**What you will do:** From the line that contains "with (((sy +" through the line that contains "clear - Hsrc HX Hc. lia.", output every line of the listing below exactly and leave out all the rest.

**Input:**
(** An atlas that passes the check serves every glyph it declares. It
    parses, and the header, the index and the coverage account for all of its
    bytes; the search finds a codepoint exactly where the index has it, in at most one
    place; every record has its glyph, of exactly its width times its
    height, and the glyphs in order are the coverage, with no byte that is
    nobody's; a character is covered exactly when the index lists it, and then
    at the atlas's size it has its glyph. *)
Theorem atlas_valid_serves (bytes : list Z) (Hbytes : is_bytes bytes) (Hvalid : validate bytes = []) :
  exists a, parse bytes = Some a
    /\ bytes = take HEADER_LEN bytes ++ at_records a ++ at_blob a
    /\ (forall cp i, find a cp = Some i <-> (i < at_count a)%nat /\ codepoint_at a i = Some cp)
    /\ (exists rs, length rs = at_count a
         /\ (forall i, (i < at_count a)%nat -> exists r, rs !! i = Some r /\ rendered_at a i = Some r
               /\ length (rd_coverage r) = (rd_width r * rd_height r)%nat)
         /\ concat (List.map rd_coverage rs) = at_blob a)
    /\ (forall c, covers a c = true <-> c ∈ codepoints a)
    /\ forall c, covers a c = true -> is_Some (glyph a c PX_BITS).
Proof.
  destruct (validated_tiles bytes Hvalid) as (a & Hp & Hne & Ht). exists a. split; [done|].
  destruct (parse_spec bytes a Hbytes Hp) as (Hrec & Hmax & Hcut & _).
  pose proof (fun k => tiles_record a _ _ _ _ _ k Ht) as Hrecord. destruct (tiles_ascending a _ _ _ _ _ Ht) as [_ Hasc].
  assert (forall cp i, find a cp = Some i <-> (i < at_count a)%nat /\ codepoint_at a i = Some cp) as Hfind.
  { intros cp i. apply find_spec.
    - intros k Hk. destruct (Hrecord k ltac:(lia)) as (c & from & to & Hc & _). by exists c.
    - intros k l c c' Hk. apply (Hasc k l c c'); lia. }
  destruct (tiles_coverage a _ _ _ _ _ Hrec Hmax Ht (Z.le_refl 0) eq_refl) as (_ & rs & Hlen & Hrs & Hcat).
  assert (forall c, covers a c = true <-> exists i, find a c = Some i) as Hcov.
  { intros c. unfold covers. split.
    - destruct (in_blocks c); [|done]. cbn [negb]. by intros [i Hi]%bool_decide_eq_true; exists i.
    - intros [i Hi]. pose proof Hi as [Hlt Hc]%Hfind. destruct (Hrecord i ltac:(lia)) as (cp & from & to & Hcp & _ & Hb & _).
      assert (cp = c) as -> by congruence. rewrite Hb. cbn [negb]. apply bool_decide_eq_true. by exists i. }
  split_and!; [done|done| | |].
  - exists rs. by split_and!.
  - intros c. rewrite Hcov. unfold codepoints. rewrite list_elem_of_omap. split.
    + intros (i & Hi). apply Hfind in Hi as [Hlt Hc]. exists i. split; [apply elem_of_seq; lia|]. rewrite Hc. simpl.
      destruct (Hrecord i ltac:(lia)) as (cp & from & to & Hcp & Hch & _). assert (cp = c) as -> by congruence.
      by rewrite (proj2 (is_charb_spec c) Hch).
    + intros (i & Hi & Hc). apply elem_of_seq in Hi. exists i. apply Hfind. split; [lia|].
      destruct (codepoint_at a i) as [c'|]; simpl in Hc; [|done]. destruct (is_charb c'); [congruence|done].
  - intros c Hc. pose proof Hc as [i Hi]%Hcov. unfold glyph. unfold covers in Hc.
    destruct (in_blocks c); [|done]. cbn [negb Z.eqb PX_BITS Pos.eqb]. rewrite Hi. simpl.
    apply Hfind in Hi as [Hlt _]. destruct (Hrs i Hlt) as (r & _ & Hr & _). simpl in Hr. by rewrite Hr.
Qed.
Lemma blit_opaque_maps src sw sh dx dy :
  0 <= sw -> 0 <= sh -> Forall is_u8 src ->
  Z.of_nat (length src) = sw * sh * BYTES_PER_PIXEL ->
  maps len (only (in_prect w (rect dx dy sw sh)) (blitted src sw dx dy)) (blit_opaque width height src sw sh dx dy).
Proof using Hw Hh.
  intros Hsw Hsh Hu Hlen. unfold blit_opaque. rewrite (proj2 (Z.eqb_eq _ _)) by done. cbn [negb].
  pose proof (clip_spec (rect dx dy sw sh)) as Hs.
  destruct (clip width height (rect dx dy sw sh)) as [[[[x0 y0] x1] y1]|] eqn:Hr;
    [|eapply maps_ext; [apply maps_keep|]; intros j v Hj; unfold only; by rewrite Hs].
  destruct Hs as (Hlt & Hx0 & Hy0 & Hx1 & Hy1). cbn [rect pr_x pr_y pr_w pr_h] in *. cbv zeta.
  set (sx := Z.to_nat (Z.of_nat x0 - dx)). set (sy := Z.to_nat (Z.of_nat y0 - dy)).
  set (run := ((x1 - x0) * 4)%nat).
  set (d := fun row => (((y0 + row) * w + x0) * 4)%nat). set (s := fun row => (((sy + row) * Z.to_nat sw + sx) * 4)%nat).
  set (F := fun row j v => default v (span (d row) (d row + run) (fun k => take run (drop (s row) src) !! k) j)).
  assert (forall row, (row < y1 - y0)%nat -> (s row + run <= length src)%nat) as Hsrc.
  { intros row Hrow. unfold s, run, sx, sy, BYTES_PER_PIXEL in *. nia. }
  eapply maps_ext; [apply (maps_for_range len F (fun j => j / 4 / w - y0)%nat)|].
  - intros row Hrow. eapply maps_fun; [apply puts_maps;
      [apply (copy_into_puts len (d row) (d row + run)%nat (take run (drop (s row) src)))|]|].
    + unfold d, run, len. nia.
    + specialize (Hsrc row). rewrite length_take, length_drop. lia.
    + intros j v. unfold span. case_decide; [|done]. intros Hv.
      apply lookup_take_Some in Hv as [Hv _]. rewrite lookup_drop in Hv. by eapply Forall_lookup_1.
    + intros px _. unfold sub_slice. specialize (Hsrc row). fold (s row) (d row).
      rewrite (proj2 (Nat.leb_le (s row) (s row + run))) by lia. rewrite (proj2 (Nat.leb_le (s row + run) _)) by lia.
      cbn [andb mbind option_bind]. by replace (s row + run - s row)%nat with run by lia.
  - intros i j v. unfold F, span. case_decide as Hd; [|done]. intros _. unfold d, run in Hd.
    assert (j / 4 / w = y0 + i)%nat; [|lia].
    assert (w <> 0)%nat by lia. pose proof (Nat.div_mod j 4). pose proof (Nat.mod_upper_bound j 4).
    symmetry. apply (Nat.div_unique _ _ _ (j / 4 - (y0 + i) * w)); lia.
  - intros j v Hj. unfold only. rewrite <- (in_box (rect dx dy sw sh) j x0 y0 x1 y1) by done.
    pose proof (Nat.div_mod j 4 ltac:(done)) as Hj4. pose proof (Nat.mod_upper_bound j 4 ltac:(done)) as Hc4.
    assert (w <> 0)%nat as Hw0 by (clear - Hlt; lia).
    pose proof (Nat.div_mod (j / 4) w Hw0) as Hjw. pose proof (Nat.mod_upper_bound (j / 4) w Hw0) as HXw.
    unfold blitted, px_x, px_y, F, span, d.
    set (X := ((j / 4) mod w)%nat) in *. set (Y := (j / 4 / w)%nat) in *.
    generalize dependent (j / 4)%nat. intros p Hp X Y HpXY HXw.
    clearbody X Y. generalize dependent (j mod 4)%nat. intros c Hc Hjc.
    destruct (decide (x0 <= X < x1 /\ y0 <= Y < y1)%nat) as [[HX HY]|Hout].
    + rewrite (proj2 (Nat.leb_le x0 X)), (proj2 (Nat.ltb_lt X x1)), (proj2 (Nat.leb_le y0 Y)), (proj2 (Nat.ltb_lt Y y1)),
        (proj2 (Nat.ltb_lt (Y - y0) (0 + (y1 - y0)))) by (clear - HX HY; lia). cbn [andb Nat.leb].
      replace (y0 + (Y - y0))%nat with Y by (clear - HY; lia).
      assert (j - (Y * w + x0) * 4 = (X - x0) * 4 + c)%nat as HjX by (clear - HX HpXY Hjc; nia).
      rewrite decide_True by (unfold run; clear - HX HpXY Hjc Hc; nia). rewrite HjX.
      rewrite lookup_take_lt, lookup_drop by (unfold run; clear - HX Hc; lia).
      specialize (Hsrc (Y - y0)%nat ltac:(clear - HY; lia)). unfold s, run in *.
      assert (Z.to_nat (Z.of_nat Y - dy) = sy + (Y - y0))%nat as -> by (unfold sy; clear - HY Hy0; lia).
      assert (Z.to_nat (Z.of_nat X - dx) = sx + (X - x0))%nat as -> by (unfold sx; clear - HX Hx0; lia).
      replace (((sy + (Y - y0)) * Z.to_nat sw + sx) * 4 + ((X - x0) * 4 + c))%nat
        with (((sy + (Y - y0)) * Z.to_nat sw + (sx + (X - x0))) * 4 + c)%nat by (clear; lia).
      destruct (lookup_lt_is_Some_2 src (((sy + (Y - y0)) * Z.to_nat sw + (sx + (X - x0))) * 4 + c)%nat) as [b ->]; [|done].
      clear - Hsrc HX Hc. lia.
    + assert (((x0 <=? X) && (X <? x1) && (y0 <=? Y) && (Y <? y1))%nat = false) as ->.
      { clear - Hout. apply not_true_iff_false. rewrite !andb_true_iff, !Nat.leb_le, !Nat.ltb_lt. lia. }
      case_match eqn:Hk; [|done]. apply andb_prop in Hk as [_ Hk%Nat.ltb_lt].
      rewrite decide_False; [done|]. unfold run. intros Hd. apply Hout.
      assert (Y = y0 + (Y - y0))%nat as HYe; [|clear - Hd HYe Hlt Hk Hc Hjc HpXY HXw; nia].
      clear - Hd Hlt HpXY HXw Hjc Hc Hk. nia.
Qed.
End operations.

**Output:**
        with (((sy + (Y - y0)) * Z.to_nat sw + (sx + (X - x0))) * 4 + c)%nat by (clear; lia).
      destruct (lookup_lt_is_Some_2 src (((sy + (Y - y0)) * Z.to_nat sw + (sx + (X - x0))) * 4 + c)%nat) as [b ->]; [|done].
      clear - Hsrc HX Hc. lia.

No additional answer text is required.